● **What to produce**
Below are some records. Pull every line that contains the word "ErrorDlsym".

START Task data

(** C10: the loader leaks no descriptor.  When its thread ends, the descriptors
    it was passed, connected or received are closed, except the ones the agent
    claimed for itself. *)
Theorem loader_fd_balance :
  wp (frida_main libc fuel ctx tid) s (λ _ s',
    (no_entry (lw_trace s') → e_fds (lw_k s') = handed_back) ∧
    ∀ pre impl c a p c' a' post,
      lw_trace s' = pre ++ [Entered impl c a; Returned p c' a'] ++ post →
      e_fds (lw_k s') = handed_back ∪ (own c ∖ own c') ∪ (own a ∖ own a')).
Proof using All.
  wp_call wp_main. intros _ s' [Ht|Hs]; split.
  - intros _. destruct Ht as (? & ? & ? & ? & ? & ? & ? & ? & ? & ?). done.
  - intros pre impl c a p c' a' post E. apply turned_away_entry in Ht. rewrite E in Ht.
    by apply no_entry_mid in Ht.
  - intros Hn. destruct Hs as (pre0 & impl0 & c0 & a0 & p & c' & a' & h & chunks & T & _).
    rewrite T in Hn. by apply no_entry_mid in Hn.
  - intros pre impl c a p c' a' post E.
    destruct (served_entry _ _ _ _ _ _ _ _ Hs E)
      as (p0 & c0 & a0 & h & chunks & [= <- <- <- _] & _ & _ & _ & _ & _ & _ & _ & F). done.
Qed.
End main.

(** The thread runs the agent in this target. *)
Definition runs_agent (s : loader target) : bool :=
  match frida_main full_api enough agent_ctx 77 s with
  | Ret (_, s') => existsb is_entry (lw_trace s')
  | _ => false
  end.

Lemma loader_enters_after_handshake_witness :
  let s := start [FRIDA_MESSAGE_ACK] 0x9000 true FRIDA_UNLOAD_POLICY_RESIDENT in
  runs_agent s = true ∧
  wp (frida_main full_api enough agent_ctx 77) s (λ _ s', ∀ pre impl c a post,
    lw_trace s' = pre ++ Entered impl c a :: post →
    talk c pre = hello_frame 77 ++ ready_frame ∧ heard c pre = [FRIDA_MESSAGE_ACK] ∧
    no_entry pre ∧ no_entry post).
Proof.
  intros s. split; [vm_compute; reflexivity|].
  apply (loader_enters_after_handshake full_api enough agent_ctx 77 s).
  - exact full_api_complete.
  - vm_compute. discriminate.
  - vm_compute. reflexivity.
  - reflexivity.
  - intros _. split; [|vm_compute; discriminate]. cbn. set_solver.
  - intros Hh. exfalso. by apply Hh.
Defined.


Lemma loader_fd_balance_witness :
  let s := start [FRIDA_MESSAGE_ACK] 0x9000 true FRIDA_UNLOAD_POLICY_IMMEDIATE in
  runs_agent s = true ∧
  wp (frida_main full_api enough agent_ctx 77) s (λ _ s',
    (no_entry (lw_trace s') → e_fds (lw_k s') = handed_back agent_ctx s) ∧
    ∀ pre impl c a p c' a' post,
      lw_trace s' = pre ++ [Entered impl c a; Returned p c' a'] ++ post →
      e_fds (lw_k s') = handed_back agent_ctx s ∪ (own c ∖ own c') ∪ (own a ∖ own a')).
Proof.
  intros s. split; [vm_compute; reflexivity|].
  apply (loader_fd_balance full_api enough agent_ctx 77 s).
  - exact full_api_complete.
  - vm_compute. discriminate.
  - vm_compute. reflexivity.
  - reflexivity.
  - intros _. split; [|vm_compute; discriminate]. cbn. set_solver.
  - intros Hh. exfalso. by apply Hh.
Defined.

(** an agent that cannot be loaded is reported.  Receiving the agent's code
    and loading it always finishes; on success the conversation is as before
    and the code descriptor is closed; when dlopen or dlsym failed the injector
    was sent the corresponding ERROR message with its text (or the part that
    could be sent), and only the code descriptor of a failed dlopen is left to
    close. *)
Theorem load_failure_reported {K} `{LoaderLaws K} libc fuel ctx c (s : loader K) :
  complete libc → 65536 ≤ Z.of_nat fuel → c ∈ e_fds (lw_k s) → lc_agent_handle ctx = 0 →
  wp (load_agent libc fuel ctx c) s (λ r s',
    match r with
    | inl (h, impl) => h ≠ 0 ∧ impl ≠ 0 ∧ e_fds (lw_k s') = e_fds (lw_k s) ∧
        talk c (lw_trace s') = talk c (lw_trace s)
    | inr (code, h) => e_fds (lw_k s') ∖ own code = e_fds (lw_k s) ∧ ∃ bs,
        talk c (lw_trace s') = talk c (lw_trace s) ++ bs ∧
        if decide (code ≠ -1) then ∃ msg, bs `prefix_of` error_frame FRIDA_MESSAGE_ERROR_DLOPEN msg
        else if decide (h ≠ 0) then ∃ msg, bs `prefix_of` error_frame FRIDA_MESSAGE_ERROR_DLSYM msg
        else bs = []
    end).
Proof.
  intros Hl Hf Hc Hh. wp_call (wp_load_agent libc Hl fuel ctx c s Hf Hc); [done|].
  intros [[h impl]|[code h]] s' [_ L]; cbn in L; [tauto|]. destruct L as [F L]. split; [done|].
  case_decide as Hcode.
  - rewrite (proj2 (Z.eqb_neq _ _) Hcode) in L. destruct L as (bs & msg & ? & ?). eauto.
  - subst code. case_decide as Hne.
    + cbn in L. rewrite (proj2 (Z.eqb_neq _ _) Hne) in L. destruct L as (bs & msg & ? & ?). eauto.
    + subst h. exists []. by rewrite app_nil_r.
Qed.

(** The linker refuses the library: the error names the reason. *)
Lemma load_failure_reported_witness :
  let s := start [] 0 true FRIDA_UNLOAD_POLICY_IMMEDIATE in
  (∃ s', load_agent full_api enough agent_ctx 8 s = Ret (inr (9, 0), s') ∧
    talk 8 (lw_trace s') = error_frame FRIDA_MESSAGE_ERROR_DLOPEN (bytes_of "bad ELF")) ∧
  wp (load_agent full_api enough agent_ctx 8) s (λ r s',
    match r with
    | inl (h, impl) => h ≠ 0 ∧ impl ≠ 0 ∧ e_fds (lw_k s') = e_fds (lw_k s) ∧
        talk 8 (lw_trace s') = talk 8 (lw_trace s)
    | inr (code, h) => e_fds (lw_k s') ∖ own code = e_fds (lw_k s) ∧ ∃ bs,
        talk 8 (lw_trace s') = talk 8 (lw_trace s) ++ bs ∧
        if decide (code ≠ -1) then ∃ msg, bs `prefix_of` error_frame FRIDA_MESSAGE_ERROR_DLOPEN msg
        else if decide (h ≠ 0) then ∃ msg, bs `prefix_of` error_frame FRIDA_MESSAGE_ERROR_DLSYM msg
        else bs = []
    end).
Proof.
  intros s. split; [eexists; split; vm_compute; reflexivity|].
  apply (load_failure_reported full_api enough agent_ctx 8 s).
  - exact full_api_complete.
  - vm_compute. discriminate.
  - cbn. set_solver.
  - reflexivity.
Defined.

(** ** Both ends of the control socket *)
Section conversation.
Context {K : Type} `{LoaderLaws K} (libc : FridaLibcApi) (fuel : nat) (fd : Z).
(** The function of the loader that sends a message. *)
Definition send_message (m : message_to_peer) : M (loader K) bool :=
  match m with
  | Hello tid => frida_send_hello libc fuel fd tid
  | Ready => frida_send_ready libc fuel fd
  | ErrorDlopen text => frida_send_error libc fuel fd FRIDA_MESSAGE_ERROR_DLOPEN text
  | ErrorDlsym text => frida_send_error libc fuel fd FRIDA_MESSAGE_ERROR_DLSYM text
  end.
(** Messages and a BYE, as long as they can be sent. *)
Fixpoint send_messages (ms : list message_to_peer) (p : FridaUnloadPolicy) : M (loader K) bool :=
  match ms with
  | [] => frida_send_bye libc fuel fd p
  | m :: ms => let! ok := send_message m in if negb ok then ret false else send_messages ms p
  end.

Lemma wp_send_message m s : complete libc → 65536 ≤ Z.of_nat fuel →
  wp (send_message m) s (λ ok s', ∃ bs, sends fd s s' bs ∧ message ok bs (encode m)).
Proof.
  intros Hl Hf. destruct m; cbn [send_message encode].
  - apply wp_send_hello; [done|lia].
  - apply wp_send_ready; [done|lia].
  - by apply wp_send_error.
  - by apply wp_send_error.
Qed.
Lemma wp_send_messages p ms : complete libc → 65536 ≤ Z.of_nat fuel → ∀ s,
  wp (send_messages ms p) s (λ ok s', ∃ bs, sends fd s s' bs ∧
    message ok bs (concat (encode <$> ms) ++ bye_frame p)).
Proof.
  intros Hl Hf. induction ms as [|m ms IH]; intros s; cbn [send_messages fmap list_fmap concat app].
  - apply wp_send_bye; [done|lia].
  - apply wp_bind. wp_call (wp_send_message m s Hl Hf). intros ok s1 (bs & Hs & Hm). destruct ok; cbn [negb].
    + cbn in Hm. subst bs. wp_call (IH s1). intros ok s2 (bs2 & Hs2 & Hm2). exists (encode m ++ bs2).
      split; [by eapply sends_trans|]. rewrite <- app_assoc. destruct ok; cbn in *; [by subst|by apply prefix_app].
    + apply wp_ret. exists bs. split; [done|]. rewrite <- app_assoc. by apply prefix_app_r.
Qed.
End conversation.

Lemma monitor_all p rest ms : Forall sendable ms → ∀ fuel st0, (length ms < fuel)%nat →
  monitor fuel ((concat (encode <$> ms) ++ bye_frame p) ++ rest) st0 =
  let st := foldl understand st0 ms in
  Some (mk_monitor (mon_hello st) (mon_ready st) (Some (policy_value p)) (mon_error st)).
Proof.
  induction 1 as [|m ms Hm _ IH]; intros [|fuel] st0 Hf; cbn [length] in Hf; try lia.
  - cbn [fmap list_fmap concat app foldl]. by rewrite monitor_bye.
  - cbn [fmap list_fmap concat foldl]. rewrite <- !app_assoc, monitor_one by done.
    rewrite app_assoc. apply IH. lia.
Qed.

(** C34: the injector understands the loader.  The loader's functions send HELLO,
    READY and ERROR messages, with thread ids of 32 bits and non-empty texts
    without zero bytes of less than 64 KiB, and then a BYE, in whatever pieces
    the socket takes.  If they report success, [monitor], given what was sent on
    this socket and whatever follows, ends with what the messages meant, and
    stops with the policy of the BYE; otherwise what was sent is the beginning
    of it. *)
Theorem monitor_understands_loader {K} `{LoaderLaws K} libc fuel fd ms p (s : loader K) :
  complete libc → 65536 ≤ Z.of_nat fuel → Forall sendable ms →
  wp (send_messages libc fuel fd ms p) s (λ ok s', ∃ bs,
    talk fd (lw_trace s') = talk fd (lw_trace s) ++ bs ∧
    if ok : bool then ∀ rest, ∃ st, monitor (S (length ms)) (bs ++ rest) monitor_init = Some st ∧
      mon_bye st = Some (policy_value p) ∧ stop_policy st = policy_value p ∧
      mon_hello st = mon_hello (foldl understand monitor_init ms) ∧
      mon_ready st = mon_ready (foldl understand monitor_init ms) ∧
      mon_error st = mon_error (foldl understand monitor_init ms)
    else bs `prefix_of` concat (encode <$> ms) ++ bye_frame p).
Proof.
  intros Hl Hf Hms. wp_call (wp_send_messages libc fuel fd p ms Hl Hf s). intros ok s' (bs & Hs & Hm).
  exists bs. split; [by rewrite (sends_talk _ _ _ _ fd Hs), Z.eqb_refl|]. destruct ok; [|done].
  cbn in Hm. subst bs. intros rest. rewrite monitor_all by (done || lia). eexists. split; [done|]. done.
Qed.

Lemma monitor_understands_loader_witness :
  let ms := [Hello 77; ErrorDlsym (bytes_of "no such symbol")] in
  let s := start [] 0 true FRIDA_UNLOAD_POLICY_IMMEDIATE in
  wp (send_messages full_api enough 8 ms FRIDA_UNLOAD_POLICY_RESIDENT) s (λ ok s', ∃ bs,
    talk 8 (lw_trace s') = talk 8 (lw_trace s) ++ bs ∧
    if ok : bool then ∀ rest, ∃ st, monitor 3 (bs ++ rest) monitor_init = Some st ∧
      mon_bye st = Some (policy_value FRIDA_UNLOAD_POLICY_RESIDENT) ∧
      stop_policy st = policy_value FRIDA_UNLOAD_POLICY_RESIDENT ∧
      mon_hello st = mon_hello (foldl understand monitor_init ms) ∧
      mon_ready st = mon_ready (foldl understand monitor_init ms) ∧
      mon_error st = mon_error (foldl understand monitor_init ms)
    else bs `prefix_of` concat (encode <$> ms) ++ bye_frame FRIDA_UNLOAD_POLICY_RESIDENT).
Proof.
  intros ms s. apply (monitor_understands_loader full_api enough 8 ms FRIDA_UNLOAD_POLICY_RESIDENT s).
  - exact full_api_complete.
  - vm_compute. discriminate.
  - repeat constructor; vm_compute; discriminate || reflexivity.
Defined.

END Task data

● **Problem solution**
  | ErrorDlsym text => frida_send_error libc fuel fd FRIDA_MESSAGE_ERROR_DLSYM text
  let ms := [Hello 77; ErrorDlsym (bytes_of "no such symbol")] in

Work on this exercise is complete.